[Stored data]
(** * Certification-point / trail-course matching of the TrailMap component

    A shallow embedding of the keyword heuristic of the [TrailMap]
    component (functions [extractCertKeywords], [matchesCertPoint], the
    national-park branch of [fetchTrailData], the course list rendered by
    [NationalParkMap] and [toggleCourse]), followed by the properties the
    specification states about them.

    JavaScript strings are sequences of UTF-16 code units; [length],
    [slice], [includes], [split] and the regular expressions used by the
    component (none carries the [u] flag) all work on code units, so a
    string is modelled as a list of code units. *)

From Stdlib Require Import String Ascii NArith List Bool Lia.
From stdpp Require Import base decidable list gmap.
Import ListNotations.

Local Open Scope N_scope.

(** ** Strings *)

Abbreviation jsstring := (list N).

(** Source literals are written as UTF-8 text and decoded to code units. *)
Module Utf.

Definition bytes (s : string) : list N :=
  List.map N_of_ascii (list_ascii_of_string s).

Fixpoint points (bs : list N) : list N :=
  match bs with
  | [] => []
  | b0 :: r0 =>
    if b0 <? 0x80 then b0 :: points r0
    else match r0 with
    | [] => []
    | b1 :: r1 =>
      if b0 <? 0xE0 then ((b0 mod 0x20) * 0x40 + b1 mod 0x40) :: points r1
      else match r1 with
      | [] => []
      | b2 :: r2 =>
        if b0 <? 0xF0
        then ((b0 mod 0x10) * 0x1000 + (b1 mod 0x40) * 0x40 + b2 mod 0x40)
               :: points r2
        else match r2 with
        | [] => []
        | b3 :: r3 =>
          ((b0 mod 0x08) * 0x40000 + (b1 mod 0x40) * 0x1000
           + (b2 mod 0x40) * 0x40 + b3 mod 0x40) :: points r3
        end
      end
    end
  end.

Definition units (cp : N) : list N :=
  if cp <? 0x10000 then [cp]
  else [0xD800 + (cp - 0x10000) / 0x400; 0xDC00 + (cp - 0x10000) mod 0x400].

Definition js (s : string) : jsstring := List.concat (List.map units (points (bytes s))).

End Utf.

Abbreviation js := Utf.js.

(** [WhiteSpace] and [LineTerminator] of ECMAScript: the class [\s] of
    regular expressions and the characters removed by [trim]. *)
Definition is_ws (c : N) : bool :=
  (c =? 0x09) || (c =? 0x0A) || (c =? 0x0B) || (c =? 0x0C) || (c =? 0x0D)
  || (c =? 0x20) || (c =? 0xA0) || (c =? 0x1680)
  || ((0x2000 <=? c) && (c <=? 0x200A))
  || (c =? 0x2028) || (c =? 0x2029) || (c =? 0x202F) || (c =? 0x205F)
  || (c =? 0x3000) || (c =? 0xFEFF).

(** The character class [[\s,/]] of the split pattern. *)
Definition is_sep (c : N) : bool :=
  is_ws c || (c =? 0x2C) || (c =? 0x2F).

(** The character class [[봉산대]]. *)
Definition is_suffix (c : N) : bool :=
  (c =? 0xBD09) || (c =? 0xC0B0) || (c =? 0xB300).

(** [text.startsWith(kw)] at position 0. *)
Fixpoint startsWith (text kw : jsstring) {struct kw} : bool :=
  match kw with
  | [] => true
  | k :: kw' =>
    match text with
    | [] => false
    | t :: text' => (k =? t) && startsWith text' kw'
    end
  end.

(** [text.includes(kw)]: [kw] occurs at some position of [text]. *)
Fixpoint includes (text kw : jsstring) : bool :=
  startsWith text kw ||
  match text with
  | [] => false
  | _ :: text' => includes text' kw
  end.

(** [text.replace(new RegExp(word, 'g'), rep)] for a non-empty [word] free
    of pattern metacharacters: the occurrences of [word] are replaced from
    left to right, without overlap.  [skip] counts the code units of a
    replaced occurrence that are still to be passed over. *)
Fixpoint replaceFrom (word rep : jsstring) (skip : nat) (text : jsstring)
  : jsstring :=
  match text with
  | [] => []
  | c :: rest =>
    match skip with
    | S k => replaceFrom word rep k rest
    | O =>
      if startsWith text word
      then rep ++ replaceFrom word rep (length word - 1) rest
      else c :: replaceFrom word rep 0 rest
    end
  end.

Definition replaceAll (word rep text : jsstring) : jsstring :=
  replaceFrom word rep 0 text.

(** [text.split(/[\s,/]+/)]: the pieces between maximal runs of separator
    characters; a run at either end yields an empty piece there.  [cur] is
    the piece being read (reversed), [inRun] tells whether the previous
    character was a separator. *)
Fixpoint splitFrom (cur : jsstring) (inRun : bool) (text : jsstring)
  : list jsstring :=
  match text with
  | [] => [rev cur]
  | c :: rest =>
    if is_sep c
    then if inRun then splitFrom [] true rest
         else rev cur :: splitFrom [] true rest
    else splitFrom (c :: cur) false rest
  end.

Definition split (text : jsstring) : list jsstring := splitFrom [] false text.

(** [w.trim()]. *)
Fixpoint trimStart (w : jsstring) : jsstring :=
  match w with
  | [] => []
  | c :: w' => if is_ws c then trimStart w' else w
  end.

Definition trim (w : jsstring) : jsstring :=
  rev (trimStart (rev (trimStart w))).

-- Required action --
Word for word, return the entire set of entries.

-- Exercise output --
(** * Certification-point / trail-course matching of the TrailMap component

    A shallow embedding of the keyword heuristic of the [TrailMap]
    component (functions [extractCertKeywords], [matchesCertPoint], the
    national-park branch of [fetchTrailData], the course list rendered by
    [NationalParkMap] and [toggleCourse]), followed by the properties the
    specification states about them.

    JavaScript strings are sequences of UTF-16 code units; [length],
    [slice], [includes], [split] and the regular expressions used by the
    component (none carries the [u] flag) all work on code units, so a
    string is modelled as a list of code units. *)

From Stdlib Require Import String Ascii NArith List Bool Lia.
From stdpp Require Import base decidable list gmap.
Import ListNotations.

Local Open Scope N_scope.

(** ** Strings *)

Abbreviation jsstring := (list N).

(** Source literals are written as UTF-8 text and decoded to code units. *)
Module Utf.

Definition bytes (s : string) : list N :=
  List.map N_of_ascii (list_ascii_of_string s).

Fixpoint points (bs : list N) : list N :=
  match bs with
  | [] => []
  | b0 :: r0 =>
    if b0 <? 0x80 then b0 :: points r0
    else match r0 with
    | [] => []
    | b1 :: r1 =>
      if b0 <? 0xE0 then ((b0 mod 0x20) * 0x40 + b1 mod 0x40) :: points r1
      else match r1 with
      | [] => []
      | b2 :: r2 =>
        if b0 <? 0xF0
        then ((b0 mod 0x10) * 0x1000 + (b1 mod 0x40) * 0x40 + b2 mod 0x40)
               :: points r2
        else match r2 with
        | [] => []
        | b3 :: r3 =>
          ((b0 mod 0x08) * 0x40000 + (b1 mod 0x40) * 0x1000
           + (b2 mod 0x40) * 0x40 + b3 mod 0x40) :: points r3
        end
      end
    end
  end.

Definition units (cp : N) : list N :=
  if cp <? 0x10000 then [cp]
  else [0xD800 + (cp - 0x10000) / 0x400; 0xDC00 + (cp - 0x10000) mod 0x400].

Definition js (s : string) : jsstring := List.concat (List.map units (points (bytes s))).

End Utf.

Abbreviation js := Utf.js.

(** [WhiteSpace] and [LineTerminator] of ECMAScript: the class [\s] of
    regular expressions and the characters removed by [trim]. *)
Definition is_ws (c : N) : bool :=
  (c =? 0x09) || (c =? 0x0A) || (c =? 0x0B) || (c =? 0x0C) || (c =? 0x0D)
  || (c =? 0x20) || (c =? 0xA0) || (c =? 0x1680)
  || ((0x2000 <=? c) && (c <=? 0x200A))
  || (c =? 0x2028) || (c =? 0x2029) || (c =? 0x202F) || (c =? 0x205F)
  || (c =? 0x3000) || (c =? 0xFEFF).

(** The character class [[\s,/]] of the split pattern. *)
Definition is_sep (c : N) : bool :=
  is_ws c || (c =? 0x2C) || (c =? 0x2F).

(** The character class [[봉산대]]. *)
Definition is_suffix (c : N) : bool :=
  (c =? 0xBD09) || (c =? 0xC0B0) || (c =? 0xB300).

(** [text.startsWith(kw)] at position 0. *)
Fixpoint startsWith (text kw : jsstring) {struct kw} : bool :=
  match kw with
  | [] => true
  | k :: kw' =>
    match text with
    | [] => false
    | t :: text' => (k =? t) && startsWith text' kw'
    end
  end.

(** [text.includes(kw)]: [kw] occurs at some position of [text]. *)
Fixpoint includes (text kw : jsstring) : bool :=
  startsWith text kw ||
  match text with
  | [] => false
  | _ :: text' => includes text' kw
  end.

(** [text.replace(new RegExp(word, 'g'), rep)] for a non-empty [word] free
    of pattern metacharacters: the occurrences of [word] are replaced from
    left to right, without overlap.  [skip] counts the code units of a
    replaced occurrence that are still to be passed over. *)
Fixpoint replaceFrom (word rep : jsstring) (skip : nat) (text : jsstring)
  : jsstring :=
  match text with
  | [] => []
  | c :: rest =>
    match skip with
    | S k => replaceFrom word rep k rest
    | O =>
      if startsWith text word
      then rep ++ replaceFrom word rep (length word - 1) rest
      else c :: replaceFrom word rep 0 rest
    end
  end.

Definition replaceAll (word rep text : jsstring) : jsstring :=
  replaceFrom word rep 0 text.

(** [text.split(/[\s,/]+/)]: the pieces between maximal runs of separator
    characters; a run at either end yields an empty piece there.  [cur] is
    the piece being read (reversed), [inRun] tells whether the previous
    character was a separator. *)
Fixpoint splitFrom (cur : jsstring) (inRun : bool) (text : jsstring)
  : list jsstring :=
  match text with
  | [] => [rev cur]
  | c :: rest =>
    if is_sep c
    then if inRun then splitFrom [] true rest
         else rev cur :: splitFrom [] true rest
    else splitFrom (c :: cur) false rest
  end.

Definition split (text : jsstring) : list jsstring := splitFrom [] false text.

(** [w.trim()]. *)
Fixpoint trimStart (w : jsstring) : jsstring :=
  match w with
  | [] => []
  | c :: w' => if is_ws c then trimStart w' else w
  end.

Definition trim (w : jsstring) : jsstring :=
  rev (trimStart (rev (trimStart w))).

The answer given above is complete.